_WHAT IS NEEDED:_ The records below hold a stretch from the line with "Lemma take_block_run size" through the line with "change (size +"; return exactly those lines, ends included, and nothing more.

[Stored items from a collection]
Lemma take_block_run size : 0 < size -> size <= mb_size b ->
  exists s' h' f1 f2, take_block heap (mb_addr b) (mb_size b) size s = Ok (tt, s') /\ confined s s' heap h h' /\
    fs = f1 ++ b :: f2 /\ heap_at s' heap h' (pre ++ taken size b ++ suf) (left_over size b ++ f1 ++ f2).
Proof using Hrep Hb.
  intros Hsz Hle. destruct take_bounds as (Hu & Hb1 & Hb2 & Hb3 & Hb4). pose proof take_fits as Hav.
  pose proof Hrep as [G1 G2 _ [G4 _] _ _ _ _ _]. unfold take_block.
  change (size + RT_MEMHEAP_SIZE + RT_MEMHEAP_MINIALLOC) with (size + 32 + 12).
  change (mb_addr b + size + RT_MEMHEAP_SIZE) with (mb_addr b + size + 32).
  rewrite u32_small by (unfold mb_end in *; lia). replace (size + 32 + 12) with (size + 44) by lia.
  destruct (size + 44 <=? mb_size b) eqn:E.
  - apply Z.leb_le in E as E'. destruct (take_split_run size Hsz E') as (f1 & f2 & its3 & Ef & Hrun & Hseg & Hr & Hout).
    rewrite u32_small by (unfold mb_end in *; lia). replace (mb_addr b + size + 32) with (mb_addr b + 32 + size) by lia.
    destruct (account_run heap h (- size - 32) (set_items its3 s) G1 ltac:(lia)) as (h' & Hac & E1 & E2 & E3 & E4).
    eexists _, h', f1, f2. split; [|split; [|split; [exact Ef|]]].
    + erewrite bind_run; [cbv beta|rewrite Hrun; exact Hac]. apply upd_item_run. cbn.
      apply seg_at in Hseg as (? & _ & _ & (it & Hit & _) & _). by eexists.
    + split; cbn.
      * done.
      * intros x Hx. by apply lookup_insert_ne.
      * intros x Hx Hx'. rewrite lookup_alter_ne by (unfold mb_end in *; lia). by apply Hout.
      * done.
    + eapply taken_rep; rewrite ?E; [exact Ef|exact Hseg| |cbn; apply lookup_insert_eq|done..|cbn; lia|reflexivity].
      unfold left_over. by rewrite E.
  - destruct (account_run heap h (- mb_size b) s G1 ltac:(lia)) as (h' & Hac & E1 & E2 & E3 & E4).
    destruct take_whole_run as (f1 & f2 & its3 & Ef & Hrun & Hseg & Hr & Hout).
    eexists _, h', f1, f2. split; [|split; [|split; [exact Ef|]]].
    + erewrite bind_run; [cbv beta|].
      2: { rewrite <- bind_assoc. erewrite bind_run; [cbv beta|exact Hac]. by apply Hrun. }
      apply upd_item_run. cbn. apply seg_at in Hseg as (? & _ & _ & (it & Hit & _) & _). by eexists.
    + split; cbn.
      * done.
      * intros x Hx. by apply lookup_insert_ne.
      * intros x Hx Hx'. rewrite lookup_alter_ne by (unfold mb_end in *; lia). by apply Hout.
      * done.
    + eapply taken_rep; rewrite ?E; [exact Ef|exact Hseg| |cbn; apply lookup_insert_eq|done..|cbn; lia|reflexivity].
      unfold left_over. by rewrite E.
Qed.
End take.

...

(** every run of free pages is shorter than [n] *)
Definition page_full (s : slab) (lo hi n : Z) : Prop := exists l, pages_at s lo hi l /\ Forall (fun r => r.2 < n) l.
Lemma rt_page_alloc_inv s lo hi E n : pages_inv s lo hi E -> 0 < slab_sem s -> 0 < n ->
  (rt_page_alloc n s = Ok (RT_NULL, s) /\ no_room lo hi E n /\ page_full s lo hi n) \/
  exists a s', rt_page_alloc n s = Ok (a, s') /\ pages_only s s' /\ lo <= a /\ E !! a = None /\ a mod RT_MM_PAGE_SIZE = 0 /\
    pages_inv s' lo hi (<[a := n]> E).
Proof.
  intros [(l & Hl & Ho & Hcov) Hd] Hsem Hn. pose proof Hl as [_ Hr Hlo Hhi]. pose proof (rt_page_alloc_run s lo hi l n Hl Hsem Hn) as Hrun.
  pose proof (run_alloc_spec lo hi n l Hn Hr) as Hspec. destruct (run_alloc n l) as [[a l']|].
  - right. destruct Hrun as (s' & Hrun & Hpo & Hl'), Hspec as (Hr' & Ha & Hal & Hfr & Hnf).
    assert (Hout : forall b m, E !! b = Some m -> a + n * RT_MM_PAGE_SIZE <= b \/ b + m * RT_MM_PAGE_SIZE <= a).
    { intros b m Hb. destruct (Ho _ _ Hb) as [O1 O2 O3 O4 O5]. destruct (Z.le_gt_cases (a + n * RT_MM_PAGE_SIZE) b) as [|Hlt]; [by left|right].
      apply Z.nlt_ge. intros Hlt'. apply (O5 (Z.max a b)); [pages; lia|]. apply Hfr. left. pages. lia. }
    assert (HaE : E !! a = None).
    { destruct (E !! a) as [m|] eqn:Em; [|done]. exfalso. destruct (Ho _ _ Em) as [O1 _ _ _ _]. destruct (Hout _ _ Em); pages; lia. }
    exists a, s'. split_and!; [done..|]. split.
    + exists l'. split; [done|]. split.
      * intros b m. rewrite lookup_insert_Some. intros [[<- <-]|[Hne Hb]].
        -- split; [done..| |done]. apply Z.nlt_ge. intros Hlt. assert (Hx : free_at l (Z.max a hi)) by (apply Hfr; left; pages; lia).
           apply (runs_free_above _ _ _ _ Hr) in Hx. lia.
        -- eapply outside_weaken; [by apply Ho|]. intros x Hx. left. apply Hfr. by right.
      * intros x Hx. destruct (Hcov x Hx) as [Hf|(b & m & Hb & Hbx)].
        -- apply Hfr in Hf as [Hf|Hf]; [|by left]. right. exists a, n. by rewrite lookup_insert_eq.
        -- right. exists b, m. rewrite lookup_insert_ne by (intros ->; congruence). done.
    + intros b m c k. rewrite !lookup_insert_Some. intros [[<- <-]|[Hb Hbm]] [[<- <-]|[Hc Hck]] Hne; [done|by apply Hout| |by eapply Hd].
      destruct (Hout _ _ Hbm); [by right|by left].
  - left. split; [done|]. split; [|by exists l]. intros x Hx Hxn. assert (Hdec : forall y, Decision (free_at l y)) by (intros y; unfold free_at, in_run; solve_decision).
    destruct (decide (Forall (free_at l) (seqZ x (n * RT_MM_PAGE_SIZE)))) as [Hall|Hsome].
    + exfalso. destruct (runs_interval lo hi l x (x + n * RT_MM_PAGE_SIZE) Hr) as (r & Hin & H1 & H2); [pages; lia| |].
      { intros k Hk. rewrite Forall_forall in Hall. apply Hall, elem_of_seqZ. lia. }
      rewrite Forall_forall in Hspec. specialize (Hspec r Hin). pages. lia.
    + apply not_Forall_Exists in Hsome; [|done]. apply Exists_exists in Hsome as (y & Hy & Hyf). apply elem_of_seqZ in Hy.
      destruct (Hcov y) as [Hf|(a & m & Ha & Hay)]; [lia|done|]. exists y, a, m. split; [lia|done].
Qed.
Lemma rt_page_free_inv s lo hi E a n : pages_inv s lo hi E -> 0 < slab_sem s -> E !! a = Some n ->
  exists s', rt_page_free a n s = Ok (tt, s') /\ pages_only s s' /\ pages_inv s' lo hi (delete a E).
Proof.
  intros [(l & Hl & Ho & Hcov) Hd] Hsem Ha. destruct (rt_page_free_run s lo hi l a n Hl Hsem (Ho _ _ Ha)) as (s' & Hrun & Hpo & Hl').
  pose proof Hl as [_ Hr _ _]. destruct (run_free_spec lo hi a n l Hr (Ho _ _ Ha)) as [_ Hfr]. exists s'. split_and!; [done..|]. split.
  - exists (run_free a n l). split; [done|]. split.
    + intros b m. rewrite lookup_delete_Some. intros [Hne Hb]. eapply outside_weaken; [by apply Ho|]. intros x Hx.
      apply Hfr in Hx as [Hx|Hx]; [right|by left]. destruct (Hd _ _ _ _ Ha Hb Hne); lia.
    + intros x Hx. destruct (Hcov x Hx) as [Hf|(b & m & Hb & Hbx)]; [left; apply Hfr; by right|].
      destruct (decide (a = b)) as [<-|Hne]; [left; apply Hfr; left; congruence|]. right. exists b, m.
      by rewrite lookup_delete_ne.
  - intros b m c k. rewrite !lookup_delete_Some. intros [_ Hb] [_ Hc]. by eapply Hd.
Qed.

_YOUR RESPONSE:_
Lemma take_block_run size : 0 < size -> size <= mb_size b ->
  exists s' h' f1 f2, take_block heap (mb_addr b) (mb_size b) size s = Ok (tt, s') /\ confined s s' heap h h' /\
    fs = f1 ++ b :: f2 /\ heap_at s' heap h' (pre ++ taken size b ++ suf) (left_over size b ++ f1 ++ f2).
Proof using Hrep Hb.
  intros Hsz Hle. destruct take_bounds as (Hu & Hb1 & Hb2 & Hb3 & Hb4). pose proof take_fits as Hav.
  pose proof Hrep as [G1 G2 _ [G4 _] _ _ _ _ _]. unfold take_block.
  change (size + RT_MEMHEAP_SIZE + RT_MEMHEAP_MINIALLOC) with (size + 32 + 12).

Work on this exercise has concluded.